This illustrative rendering of a 2.1 Mb region on chromosome 20 shows eight domains, six of which are demarcated by loops between convergent CTCF-binding sites located at the domain boundaries. The research team identified approximately 10,000 of these loops in the human genome. Image courtesy of Cell

Researchers have assembled the first high-resolution, 3D maps of entire folded genomes which show how a "genomic origami" or folding allows the same genome to produce different types of cells.

The five-year project to identify the loops in the human genome was a collaboration between researchers at Harvard University, Baylor College of Medicine, Rice University and the Broad Institute of Harvard and MIT.

The team collected billions of snippets of DNA that were analysed for signs of loops. They found that loops and other genome folding patterns are an essential part of genetic regulation.

Loops form when two bits of DNA that are far apart in the genome sequence end up in close contact in the folded version of the genome in a cell's nucleus.

The maps of looping reveal thousands of hidden switches, knowing which helps scientists studying genes that can cause cancer or other diseases.

"More and more, we're realising that folding is regulation," said study co-first author Suhas Rao, a researcher at Baylor's Center for Genome Architecture and a 2012 graduate of Harvard College. "When you see genes turn on or off, what lies behind that is a change in folding.
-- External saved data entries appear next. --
(** C17: the canvas of [stitch_images] holds the first photo: once four
    matches pass the ratio test and a homography is found, and the first
    photo and the warped corners of the second stay within [2^29] pixels
    of the origin (so that no [np.int32] conversion or sum leaves the
    int32 range), the bounding box rounded outwards by [np.int32]
    contains [(0, 0)] and [(w1, h1)], so the translation is non-negative,
    the first photo fits in the canvas and the paste of line 40 never
    raises. *)
Theorem stitch_canvas_holds_first {img : Type} (shape : img -> Z * Z) (matches : img -> img -> list knn)
    (find_h : list (R * R) -> list (R * R) -> option mat3) (warp : img -> mat3 -> Z * Z -> img)
    (paste : img -> img -> Z -> Z -> img) (img1 img2 : img) (H : mat3) :
  (4 <= List.length (good (matches img1 img2)))%nat ->
  find_h (map dst_pt (good (matches img1 img2))) (map src_pt (good (matches img1 img2))) = Some H ->
  (0 <= fst (shape img1) <= 2 ^ 29)%Z -> (0 <= snd (shape img1) <= 2 ^ 29)%Z ->
  Forall (fun p => -536870912 <= fst p <= 536870912 /\ -536870912 <= snd p <= 536870912)
    (map (hom_apply H) (img_corners (fst (shape img2)) (snd (shape img2)))) ->
  exists t0 t1 W Hc,
    stitch_images img shape matches find_h warp paste img1 img2 =
      ret (Some (paste (warp img2 (mat_mul (translation t0 t1) H) (W, Hc)) img1 t0 t1)) /\
    (0 <= t0)%Z /\ (0 <= t1)%Z /\ (snd (shape img1) + t0 <= W)%Z /\ (fst (shape img1) + t1 <= Hc)%Z.
Proof.
  intros Hn Hf; unfold stitch_images; cbv zeta.
  rewrite (proj2 (Nat.ltb_ge _ _) Hn), Hf.
  destruct (shape img1) as [h1 w1], (shape img2) as [h2 w2]; cbn [fst snd]; intros Hh Hw HB.
  replace (2 ^ 29)%Z with 536870912%Z in Hh, Hw by reflexivity.
  assert (Rh : 0 <= IZR h1 <= 536870912) by (split; apply IZR_le; lia).
  assert (Rw : 0 <= IZR w1 <= 536870912) by (split; apply IZR_le; lia).
  set (all := (img_corners h1 w1 ++ map (hom_apply H) (img_corners h2 w2))%list).
  assert (Hall : forall p, In p all -> -536870912 <= fst p <= 536870912 /\ -536870912 <= snd p <= 536870912).
  { intros p Hp; apply in_app_or in Hp as [Hp|Hp]; [|exact (proj1 (Forall_forall _ _) HB p Hp)].
    destruct Hp as [<-|[<-|[<-|[<-|[]]]]]; cbn [fst snd]; lra. }
  assert (I0 : In (0, 0) all) by (left; reflexivity).
  assert (I1 : In (IZR w1, IZR h1) all) by (right; right; left; reflexivity).
  pose proof (pmin_le fst all _ I0) as A; pose proof (pmin_le snd all _ I0) as B.
  pose proof (pmax_ge fst all _ I1) as C; pose proof (pmax_ge snd all _ I1) as D; cbn [fst snd] in A, B, C, D.
  destruct (pmin_pmax_bounds fst 536870912 all) as [Fx Gx]; [lra | intros p Hp; apply Hall, Hp|].
  destruct (pmin_pmax_bounds snd 536870912 all) as [Fy Gy]; [lra | intros p Hp; apply Hall, Hp|].
  assert (X0 : (-536870913 <= py_trunc (pmin fst all - 0.5) <= 0)%Z)
    by (split; [apply trunc_ge_neg; [lia | lra] | apply trunc_nonpos; lra]).
  assert (Y0 : (-536870913 <= py_trunc (pmin snd all - 0.5) <= 0)%Z)
    by (split; [apply trunc_ge_neg; [lia | lra] | apply trunc_nonpos; lra]).
  assert (X1 : (w1 <= py_trunc (pmax fst all + 0.5) <= 536870913)%Z)
    by (split; [apply trunc_ge; [lia | lra] | apply trunc_le; [lia | lra]]).
  assert (Y1 : (h1 <= py_trunc (pmax snd all + 0.5) <= 536870913)%Z)
    by (split; [apply trunc_ge; [lia | lra] | apply trunc_le; [lia | lra]]).
  rewrite !np_int32_in by (unfold INT32_MIN; lia).
  set (xmin := py_trunc (pmin fst all - 0.5)) in *; set (ymin := py_trunc (pmin snd all - 0.5)) in *.
  set (xmax := py_trunc (pmax fst all + 0.5)) in *; set (ymax := py_trunc (pmax snd all + 0.5)) in *.
  rewrite !wrap32_id by lia.
  exists (- xmin)%Z, (- ymin)%Z, (xmax - xmin)%Z, (ymax - ymin)%Z; split; [|lia].
  rewrite (proj2 (Z.leb_le 0 (- xmin))), (proj2 (Z.leb_le 0 (- ymin))), (proj2 (Z.leb_le (w1 + - xmin) _)),
    (proj2 (Z.leb_le (h1 + - ymin) _)) by lia; reflexivity.
Qed.

Lemma stinch_shapes_witness :
  (2 <= 1280)%Z /\ (2 <= 1280)%Z /\ (2 <= 1280)%Z /\
  stinch (Some (960, 1280)%Z) (Some (960, 1280)%Z) (Some (960, 1280)%Z) =
  if (Z.eqb 960 960 || Z.eqb 960 1) && (Z.eqb 960 960 || Z.eqb 960 1) && (Z.eqb 960 960 || Z.eqb 960 1) &&
     (1280 <=? 1280 + 207)%Z && (1280 <=? 1280)%Z
  then ret (1280 + 418)%Z else raise ValueError.
Proof.
  split; [lia | split; [lia | split; [lia|]]].
  exact (stinch_shapes 960 1280 960 1280 960 1280 ltac:(lia) ltac:(lia) ltac:(lia)).
Defined.

Lemma hom_apply_id (p : R * R) : hom_apply (Mat3 1 0 0 0 1 0 0 0 1) p = p.
Proof. destruct p as [x y]; unfold hom_apply; cbn [m00 m01 m02 m10 m11 m12 m20 m21 m22]; f_equal; field. Qed.

Lemma stitch_canvas_holds_first_witness :
  let ms := repeat (Knn 1 2 (0, 0) (0, 0)) 4 in
  let id3 := Mat3 1 0 0 0 1 0 0 0 1 in
  let shape := fun _ : unit => (960, 1280)%Z in
  (4 <= List.length (good ms))%nat /\
  (fun _ _ : list (R * R) => Some id3) (map dst_pt (good ms)) (map src_pt (good ms)) = Some id3 /\
  (0 <= fst (shape tt) <= 2 ^ 29)%Z /\ (0 <= snd (shape tt) <= 2 ^ 29)%Z /\
  Forall (fun p => -536870912 <= fst p <= 536870912 /\ -536870912 <= snd p <= 536870912)
    (map (hom_apply id3) (img_corners (fst (shape tt)) (snd (shape tt)))) /\
  exists t0 t1 W Hc,
    stitch_images unit shape (fun _ _ => ms) (fun _ _ => Some id3) (fun i _ _ => i) (fun i _ _ _ => i) tt tt =
      ret (Some ((fun i _ _ _ => i) ((fun i _ _ => i) tt (mat_mul (translation t0 t1) id3) (W, Hc)) tt t0 t1)) /\
    (0 <= t0)%Z /\ (0 <= t1)%Z /\ (snd (shape tt) + t0 <= W)%Z /\ (fst (shape tt) + t1 <= Hc)%Z.
Proof.
  intros ms id3 shape.
  assert (Hg : (4 <= List.length (good ms))%nat)
    by (unfold good, ms; cbn [repeat filter m_dist n_dist]; rewrite Rltb_true by lra; cbn; lia).
  assert (Hh : (0 <= fst (shape tt) <= 2 ^ 29)%Z) by (cbn; lia).
  assert (Hw : (0 <= snd (shape tt) <= 2 ^ 29)%Z) by (cbn; lia).
  assert (HB : Forall (fun p => -536870912 <= fst p <= 536870912 /\ -536870912 <= snd p <= 536870912)
    (map (hom_apply id3) (img_corners (fst (shape tt)) (snd (shape tt))))).
  { unfold id3; rewrite (map_ext _ (fun p => p) hom_apply_id), map_id; cbn.
    repeat constructor; cbn [fst snd]; lra. }
  split; [exact Hg | split; [reflexivity | split; [exact Hh | split; [exact Hw | split; [exact HB|]]]]].
  exact (stitch_canvas_holds_first shape (fun _ _ => ms) (fun _ _ => Some id3) (fun i _ _ => i) (fun i _ _ _ => i)
           tt tt id3 Hg eq_refl Hh Hw HB).
Defined.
It's a different way of thinking about how cells work."

The largest loops in the genome are in women, with some gigantic loops almost up to 30 times the size of what is seen in males.

They found that many of the loops present in humans are also present in mice, implying that these specific folds have been preserved over nearly one hundred million years of evolution.

The Hi-C methodology for sequencing genomes in 3D introduced five years ago had to be overhauled and the team also faced significant computational hurdles.

"In 2009, we were dividing the genome into 1-million-base blocks, and here we are dividing it into 1,000-base blocks," said Miriam Huntley, a doctoral student at Harvard.

"Since any block can collide with any other block, we end up with a problem that is a millionfold more complicated. The overall database is simply vast."

New methods were also developed to speed up the data processing and reduce experimental noise and irregular fluctuations that tend to obscure weak signals in the data.

In the process, the team discovered a series of rules about how and where loops can form in the genome.

"If DNA were a shoestring, you could make a loop anywhere. But within the cell, the formation of loops is highly constrained," said Rao.

"The loops we see almost all span fewer than 2 million genetic letters; they rarely overlap; and they are almost always associated with a single protein, called CTCF."

A stunning discovery was about how CTCF proteins form a loop pointing at each other, however far they were, forming a genomic yin and yang, as the team notes.

The research appears online in Cell.